Just saw a Friday article in The Register titled “Mystery web attack hijacks your clipboard”. The symptom was that someone was surfing and something started perpetually writing his clipboard. Dan Goodwin referenced “sandi” at a MSMVPS.com blog (sorry for not quoting your last name, Sandi, but you don’t make it obvious and I didn’t remember it), which in turn referenced a number of forum threads which were said to describe the issue.
This forum thread seems to have the most descriptions (possibly of multiple issues), but the screenshots and partial descriptions don’t seem to mention any particular SWF at MSNBC.com. As in previous Flash warnings through this venue, it’s hard to summarize the main evidence, drawn from various disconnected forum posts. Dan Goodin said Sandi mentioned Flash, but I didn’t see where she did (other than with her weblog template about “flash malvertizements”). There’s not yet a succinct case.
1) How did you get to be executing some logic which acts so obnoxiously?
2) If you’re using a browser to surf the web, should strangers have so much power?

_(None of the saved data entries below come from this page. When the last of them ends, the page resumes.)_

(* ===== verification/Broker.v ===== *)
(** The broker's state and caller context (state.rs, mod.rs), the errors of
    its handlers, and the helper functions all handlers share (handlers.rs):
    parsing and authenticating a handle, checking the caller against the
    lineage of a record, and the metadata of transparency events. *)

From S2P Require Import Prelude RustStd Externals Reference Macaroon MacaroonWire Threshold.
From S2P Require Import Transparency World SealedStore Config CryptoEngine.

(** ** Errors *)

(** [ServiceError] of handlers.rs; the causes inside [Crypto] and [Storage]
    are [anyhow] errors in the source. *)
Module ServiceError.
Inductive crypto_cause :=
| Engine (e : CryptoError)
| MacaroonRejected (e : MacaroonError)
| LeaseExpired (at_ : datetime)
| SigningKeyExpired (at_ : datetime)
| NotRenewable
| BadRedeemToken
| FeldmanSplit (e : ThresholdError)
| NoSealedCaveat (caveat_id location : str)
| MissingPredicate
| NoDischargeSecret (location : str).

Inductive storage_cause :=
| Store (e : StoreError)
| InvalidCaveatSecret
| CaveatSecretLength
| StoredCaveatWithoutPredicate.

Inductive t :=
| InvalidBase64
| Serialization
| SignatureInvalid
| Crypto (c : crypto_cause)
| HandleNotFound
| InvalidHandle
| ExpiredHandle
| Storage (c : storage_cause)
| InvalidTtl
| ExporterBindingMismatch
| Database
| Unavailable (what : str)
| RedeemTokenInvalid
| RedeemTokenExpired
| RedeemTokenUsed
| RevokedHandle
| InvalidAttenuation (what : str)
| UnauthenticatedTransport
| AuthenticatedPrincipalRequired
| PrincipalMismatch
| PeerCertMismatch
| AttestationMismatch
| MissingLineage (what : str)
| UnauthorizedDischargePrincipal.
End ServiceError.

(** A handler. *)
Abbreviation H := (M World ServiceError.t) (only parsing).

Definition crypto_err (e : CryptoError) : ServiceError.t := ServiceError.Crypto (ServiceError.Engine e).
Definition storage_err (e : StoreError) : ServiceError.t := ServiceError.Storage (ServiceError.Store e).

(** ** The caller *)

Record BrokerClientContext := mkContext {
  exporter : bytes;
  session_id : option uuid;
  principal_id : option str;
  authenticated_transport : bool;
  peer_cert_sha256 : option bytes;
  attestation_digest : option bytes;
}.
(* ===== verification/Issue.v ===== *)
(** Issuing secrets (handlers.rs): sealing and storing a secret
    ([persist_secret_v2_with_lifecycle]), and the handlers that wrap a given
    secret or mint a fresh key, with the redeem token whole or shared among
    custodians. *)

From S2P Require Import Prelude RustStd Externals Reference Macaroon MacaroonWire Threshold.
From S2P Require Import Transparency World SealedStore Config CryptoEngine Broker.

(** ** Requests and results *)

Record WrapV2Request := mkWrapReq {
  w_plaintext : bytes;
  w_customer_id : option str;
  w_metadata : option json;
  w_lifecycle : SecretLifecycle;
  w_ttl_seconds : option Z;
  w_initial_lease_seconds : option Z;
  w_label : option str;
  w_tenant_id : option str;
  w_provider : option str;
  w_circuit_id : option str;
  w_node_id : option str;
  w_unwrap_principal_id : option str;
}.

Record WrapSecretOutcome := mkWrapOut {
  wo_handle : str;
  wo_expires_at : option datetime;
  wo_redeem_token : str;
  wo_redeem_token_expires_at : option datetime;
}.

Record MintV2Request := mkMintReq {
  m_ttl_seconds : option Z;
  m_label : option str;
  m_tenant_id : option str;
  m_provider : option str;
  m_threshold : option Z;
  m_num_shares : option Z;
  m_lifecycle : SecretLifecycle;
  m_initial_lease_seconds : option Z;
  m_custodian_ids : list str;
  m_unwrap_principal_id : option str;
}.

Record MintV2Response := mkMintOut {
  mo_handle : str;
  mo_key : str;
  mo_expires_at : option datetime;
  mo_redeem_token : str;
  mo_redeem_token_expires_at : option datetime;
}.

Record PersistSecretV2Input := mkPersist {
  i_plaintext : bytes;
  i_customer_id : str;
  i_metadata : option json;
  i_created_at : datetime;
  i_expires_at : option datetime;
  i_lifecycle : SecretLifecycle;
  i_initial_lease_seconds : option Z;
  i_unwrap_principal_id : option str;
}.

Record StoredSecretOutcome := mkStored {
  o_handle_id : uuid;
  o_customer_id : str;
  o_expires_at : option datetime;
  o_envelope_key_id : str;
  o_redeem_token : str;
  o_redeem_token_expires_at : option datetime;
}.

(** [if let Some(x) = o { caveats.push(f(x)) }] *)
Definition caveat_opt {A} (f : A -> Caveat) (o : option A) : list Caveat :=
  match o with Some a => [f a] | None => [] end.
Lemma complete_ok ctx payload h r r0 data w :
  store_inv cipher w -> quantum_enabled (crypto_config state) = true -> seals state data r w ->
  match e_exporter_binding (r_envelope r) with
  | Some b => b64_decode b = Some (exporter ctx) | None => True
  end ->
  records cipher w !! h = Some r0 -> r_lifecycle r0 = r_lifecycle r ->
  wp (complete_unwrap state ctx payload h r) w (fun o w' =>
    o = mkUnwrapOut (b64_encode data)
    /\ records cipher w' = <[h := consume r0]> (records cipher w)
    /\ store_inv cipher w' /\ kyber_keys w' = kyber_keys w /\ within 5 w w').
Proof.
  intros Hi Hq Hs He Hr Hlc. unfold complete_unwrap. wp_run.
  eapply wp_mono; [by apply decrypt_payload_ok|].
  intros d w1 (-> & (F1 & F2 & F3 & F4 & F5 & F6) & T1). unfold within in T1.
  assert (wp (if is_renewable r then ret tt else map_err_m storage_err (mark_redeem_token_used state h)) w1
    (fun _ w2 => records cipher w2 = <[h := consume r0]> (records cipher w) /\ store_inv cipher w2
       /\ kyber_keys w2 = kyber_keys w1 /\ within 1 w1 w2)) as HM.
  { unfold consume, is_renewable. rewrite Hlc. pose proof (records_same cipher w w1 F1) as Hrec.
    destruct (bool_decide _); wp_run.
    - rewrite insert_id by done. repeat split; [done|by eapply store_inv_same|unfold within; lia..].
    - eapply wp_mono; [apply mark_used_ok; [by eapply store_inv_same|by rewrite Hrec]|].
      intros _ w2 (? & ? & (? & _) & ?). rewrite <- Hrec. repeat split; try done; unfold within; lia. }
  wp_run. eapply wp_mono; [exact HM|]. intros _ w2 (R2 & I2 & K2 & T2). unfold within in T2. wp_run.
  eapply wp_mono; [apply record_transparency_ok|].
  intros _ w3 ((L1 & L2 & _) & T3). unfold within in T3. cbn in L1, L2, T3. wp_run.
  split; [done|]. split; [by rewrite (records_same cipher w2 w3)|].
  split; [by eapply store_inv_same|]. split; [congruence|]. unfold within. lia.
Qed.

Lemma decrypt_payload_frame ctx r : frames same_data (decrypt_record_payload state ctx r).
Proof.
  unfold decrypt_record_payload, decrypt_pqc, decrypt_with_mlkem, load_kyber_keypair, load_keypair.
  frame_run.
Qed.

(** Whatever a sealed record decrypts to is the data it seals, and the caller
    has the TLS session the envelope is bound to, if any. *)
Lemma decrypt_payload_inv ctx r r0 data w w0 d w' :
  seals state data r0 w0 -> r_envelope r = r_envelope r0 ->
  kyber_keys w !! e_envelope_key_id (r_envelope r0) = kyber_keys w0 !! e_envelope_key_id (r_envelope r0) ->
  decrypt_record_payload state ctx r w = (Ok d, w') ->
  d = data /\ forall b, e_exporter_binding (r_envelope r0) = Some b -> b64_decode b = Some (exporter ctx).
Proof.
  intros [_ (er & Hc & Hk & kp & ss & Hst & Hss & Hd)] He Hky E. unfold decrypt_record_payload in E.
  apply bind_ok in E as (eb & s0 & Heb & E). unfold lift in Heb. injection Heb as Heb <-.
  apply map_err_ok in Heb. unfold exporter_binding_bytes in Heb. rewrite He in Heb.
  apply bind_ok in E as ([] & s1 & Hg & E). unfold lift in Hg. injection Hg as Hg <-. apply guard_ok in Hg.
  apply bind_ok in E as (ct & s2 & Hct & E). unfold lift in Hct. injection Hct as Hct <-.
  unfold ciphertext_bytes in Hct. rewrite He, Hc in Hct. injection Hct as <-.
  apply bind_ok in E as (kem & s3 & Hkem & E). unfold lift in Hkem. injection Hkem as Hkem <-.
  unfold kem_ciphertext_bytes in Hkem. rewrite He, Hk in Hkem. injection Hkem as <-.
  apply map_err_m_ok in E. rewrite He in E. split.
  - destruct (quantum_enabled (crypto_config state)) eqn:Q.
    2: { unfold decrypt_pqc in E. rewrite Q in E. by monad_inv. }
    pose proof (decrypt_pqc_ok (crypto_config state) (crypto_store_key state) data
      (e_envelope_key_id (r_envelope r0)) (e_customer_id (r_envelope r0)) eb er w Q) as HD.
    unfold wp in HD. rewrite E in HD. apply HD. exists kp, ss. split; [|done]. by eapply stored_kyber_same.
  - intros b Hb. rewrite Hb in Heb. destruct (b64_decode b) as [x|]; [|done].
    injection Heb as <-. apply negb_false_iff, str_eqb_eq in Hg. by rewrite Hg.
Qed.

Lemma complete_inv ctx payload h r r0 w o w' :
  store_inv cipher w -> records cipher w !! h = Some r0 -> r_lifecycle r0 = r_lifecycle r ->
  complete_unwrap state ctx payload h r w = (Ok o, w') ->
  (exists data, o = mkUnwrapOut (b64_encode data)
    /\ (decrypt_record_payload state ctx r w).1 = Ok data)
  /\ records cipher w' = <[h := consume r0]> (records cipher w) /\ store_inv cipher w'.
Proof.
  intros Hi Hr Hlc E. unfold complete_unwrap in E.
  apply bind_ok in E as (data & w1 & Hd & E).
  pose proof (frames_ok _ _ _ _ _ (decrypt_payload_frame ctx r) Hd) as (F1 & _).
  apply bind_ok in E as ([] & w2 & Hm & E).
  assert (records cipher w2 = <[h := consume r0]> (records cipher w) /\ store_inv cipher w2) as [R2 I2].
  { unfold consume, is_renewable in *. rewrite Hlc. pose proof (records_same cipher w w1 F1) as Hrec.
    destruct (bool_decide _).
    - injection Hm as <-. rewrite insert_id, Hrec by done. split; [done|by eapply store_inv_same].
    - apply map_err_m_ok in Hm.
      assert (M : wp (mark_redeem_token_used state h) w1 (fun _ w' =>
        records cipher w' = <[h := set_redeem_used r0]> (records cipher w1) /\ store_inv cipher w'
        /\ store_only w1 w' /\ tick w' = tick w1 + 1))
        by (apply mark_used_ok; [by eapply store_inv_same|by rewrite Hrec]).
      unfold wp in M. rewrite Hm in M. destruct M as (-> & ? & _). by rewrite Hrec. }
  apply bind_ok in E as (n & w3 & Hn & E). injection Hn as <- <-.
  apply bind_ok in E as ([] & w4 & Hl & E). injection E as <- <-.
  assert (envelopes w4 = envelopes w2) as He.
  { match type of Hl with record_transparency ?e _ = _ =>
      pose proof (record_transparency_ok e (advance w2)) as L end.
    unfold wp in L. rewrite Hl in L. by destruct L as [(-> & _) _]. }
  split; [exists data; by rewrite Hd|]. rewrite (records_same cipher w2 w4) by done.
  split; [done|by eapply store_inv_same].
Qed.

(** ** Safety *)

Lemma check_record_ok ctx r now :
  check_record ctx r now = Ok tt ->
  r_revoked r = false /\ is_expired r now = false /\ may_access false r ctx
  /\ (r_lifecycle r = RenewableLease -> forall e, r_lease_expires_at r = Some e -> (now <= e)%Z)
  /\ (forall e, r_signing_key_expires_at r = Some e -> (now <= e)%Z)
  /\ (exists sg pk, b64_decode (r_signature r) = Some sg /\ b64_decode (r_signing_public_key r) = Some pk
        /\ length pk = 1952 /\ mldsa_verify pk (to_vec (r_envelope r)) sg = Some true).
Proof.
  unfold check_record. intros E.
  apply guard_bind_ok in E as [Hr E]. apply guard_bind_ok in E as [Hx E].
  apply rbind_ok in E as ([] & Hid & E). apply identity_iff in Hid.
  apply rbind_ok in E as ([] & Hl & E). apply rbind_ok in E as ([] & Hk & E).
  apply rbind_ok in E as (sg & Hs & E). apply map_err_ok, ok_or_ok in Hs.
  apply rbind_ok in E as (pk & Hpk & E). apply ok_or_ok in Hpk.
  apply rbind_ok in E as (v & Hv & E). apply map_err_ok, guard_bind_ok in Hv as [Hlen Hv]. apply ok_or_ok in Hv.
  apply guard_ok in E. bool_to_prop. subst v.
  split; [done|]. split; [done|]. split; [done|]. split; [|split].
  - intros L e He. rewrite bool_decide_eq_true_2, He in Hl by done. apply guard_ok in Hl. by bool_to_prop.
  - intros e He. rewrite He in Hk. apply guard_ok in Hk. by bool_to_prop.
  - by exists sg, pk.
Qed.

(** A payload bound to a TLS session is only decrypted for that session. *)
Lemma decrypt_payload_session ctx r w data :
  (decrypt_record_payload state ctx r w).1 = Ok data ->
  forall b, e_exporter_binding (r_envelope r) = Some b -> b64_decode b = Some (exporter ctx).
Proof.
  destruct (decrypt_record_payload state ctx r w) as [x w'] eqn:E. intros Hx b Hb. cbn in Hx. subst x.
  unfold decrypt_record_payload in E. apply bind_ok in E as (o & w1 & Ho & E).
  unfold lift in Ho. injection Ho as Ho <-. apply map_err_ok in Ho.
  unfold exporter_binding_bytes in Ho. rewrite Hb in Ho.
  apply rbind_ok in Ho as (d & Hd & Ho). apply ok_or_ok in Hd. injection Ho as <-.
  apply bind_ok in E as ([] & w2 & Hg & _). unfold lift in Hg. injection Hg as Hg _.
  apply guard_ok in Hg. bool_to_prop. by subst d.
Qed.

Lemma effective_binding_ok ctx r b :
  effective_binding ctx r = Ok b ->
  r_lifecycle r = SingleUseUnwrap ->
  b = sha256 (exporter ctx) /\ r_redeem_binding r = Some (b64_encode (sha256 (exporter ctx))).
Proof.
  unfold effective_binding. intros E L. rewrite L in E.
  destruct (r_redeem_binding r) as [rb|]; [|done]. destruct (is_empty rb); [done|].
  apply guard_bind_ok in E as [Hb E]. injection E as <-. bool_to_prop. subst. done.
Qed.

Lemma check_redeem_token_ok ctx h r token now :
  check_redeem_token state ctx h r token now = Ok tt ->
  exists nonce64 nonce binding token_bytes,
    r_redeem_nonce r = Some nonce64 /\ b64_decode nonce64 = Some nonce
    /\ effective_binding ctx r = Ok binding
    /\ provided_token r token = Ok token_bytes
    /\ comparable_token r (compute_redeem_token state h binding nonce) = Ok token_bytes
    /\ (exists e, r_redeem_expires_at r = Some e /\ (now <= e)%Z)
    /\ (r_lifecycle r <> RenewableLease -> r_redeem_used r = false).
Proof.
  unfold check_redeem_token. intros E.
  apply rbind_ok in E as (nonce64 & Hn & E). apply ok_or_ok in Hn.
  apply rbind_ok in E as (binding & Hb & E). apply guard_bind_ok in E as [Hu E].
  apply rbind_ok in E as (e & He & E). apply ok_or_ok in He. apply guard_bind_ok in E as [Hx E].
  apply rbind_ok in E as (nonce & Hd & E). apply ok_or_ok in Hd.
  apply rbind_ok in E as (tb & Hp & E). apply rbind_ok in E as (ex & Hc & E).
  apply guard_ok in E. bool_to_prop. subst.
  exists nonce64, nonce, binding, ex. repeat split; try done; [by exists e|].
  intros L. unfold is_renewable in Hu. by rewrite bool_decide_eq_false_2 in Hu.
Qed.

(** A secret bound to a TLS session is delivered in that session only. *)
Lemma unwrap_session ctx payload m r w o w' :
  store_inv cipher w -> parse_handle_v2 (u_handle payload) = Ok m ->
  records cipher w !! identifier m = Some r -> unwrap_secret_v2 state ctx payload w = (Ok o, w') ->
  forall b, e_exporter_binding (r_envelope r) = Some b -> b64_decode b = Some (exporter ctx).
Proof.
  intros Hi Hp Hr E. unfold unwrap_secret_v2 in E. apply bind_ok in E as ([h r'] & w1 & Ha & E).
  apply authorize_inv in Ha as (m0 & r0 & Hp0 & -> & Hr0 & -> & _ & R1 & I1 & _); [|done].
  rewrite Hp in Hp0. injection Hp0 as <-. rewrite Hr in Hr0. injection Hr0 as <-.
  apply complete_inv with (r0 := set_last_accessed (Some (time_at (tick w))) r) in E as ((data & _ & Hd) & _);
    [|done|by rewrite R1, lookup_insert_eq|done].
  exact (decrypt_payload_session _ _ _ _ Hd).
Qed.

(** A secret that is not a renewable lease was not used, and is afterwards. *)
Lemma unwrap_marks_used ctx payload m r w o w' :
  store_inv cipher w -> parse_handle_v2 (u_handle payload) = Ok m ->
  records cipher w !! identifier m = Some r -> r_lifecycle r <> RenewableLease ->
  unwrap_secret_v2 state ctx payload w = (Ok o, w') ->
  r_redeem_used r = false /\ exists r', records cipher w' !! identifier m = Some r'
    /\ r_redeem_used r' = true /\ r_redeem_nonce r' = None.
Proof.
  intros Hi Hp Hr L E. unfold unwrap_secret_v2 in E. apply bind_ok in E as ([h r'] & w1 & Ha & E).
  apply authorize_inv in Ha as (m0 & r0 & Hp0 & -> & Hr0 & -> & [_ _ Ht] & R1 & I1 & _); [|done].
  rewrite Hp in Hp0. injection Hp0 as <-. rewrite Hr in Hr0. injection Hr0 as <-.
  apply complete_inv with (r0 := set_last_accessed (Some (time_at (tick w))) r) in E as (_ & R2 & _);
    [|done|by rewrite R1, lookup_insert_eq|done].
  apply check_redeem_token_ok in Ht as (n64 & n & b & tb & _ & _ & _ & _ & _ & _ & Hu).
  split; [auto|]. eexists. rewrite R2, lookup_insert_eq. split; [done|].
  unfold consume, is_renewable. cbn [r_lifecycle set_last_accessed]. by rewrite bool_decide_eq_false_2.
Qed.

(The answers are already here, but let’s run it fresh again anyway…. 😉
How’d some rogue interactivity get into your browser? Probably because of a trustworthy webpage with untrustworthy third-party content. Ad networks are big vectors for third-party resources. Web-based services are another way to introduce third-party scripting into a composite webpage. Even a third-party GIF can no longer be completely trusted. Sandi’s page is pretty secure, but even this is executing scripts from three domains… the article at The Register is executing scripts from six different domains.
Should webpages have so much power, as to be able to copy to the clipboard? Probably not, because you can’t trust everyone else we allow on the network. Early email architects didn’t imagine spam, but spam is what we got. If we want to safely click from link to hypertext link on the World Wide Web, the most stable solution is to give the browser experience few privileges.
(The alternative (which failed for Microsoft in the 1990s, and which Google is reviving in a different way with their search warnings) is the concept of giving some groups of publishers greater trust than others, which leads into an additional class of permission-raising exploits, spoofing, and so on, as well as all the subsequent social opposition from the less-privileged classes. In these days, when even your local domain-name server can’t always be trusted, favoritism doesn’t scale at all well.)
Web browsers need to be able to safely visit any hypertext link, safely execute any instructions they may contain. To gain greater privileges, it seems smarter to use a separate codebase with a more generous sandbox, than it is to set up permission schemes. This is the fundamental reason that I believe the various brands of WWW browsers won’t be able to act very much like desktop apps… the needs of visiting any strange site safely conflict directly with the needs to be trusted and powerful parts of your daily environment. Theoretically possible; pragmatically fragile.
Anyway, on this story at The Register, I haven’t yet been able to identify the exact situation from the descriptions. Clipboard-spamming does seem a possibility. And the trends of composite webpages with third-party content makes it increasingly difficult for in-browser apps to act like desktop apps.
Summary: This report needs further investigation.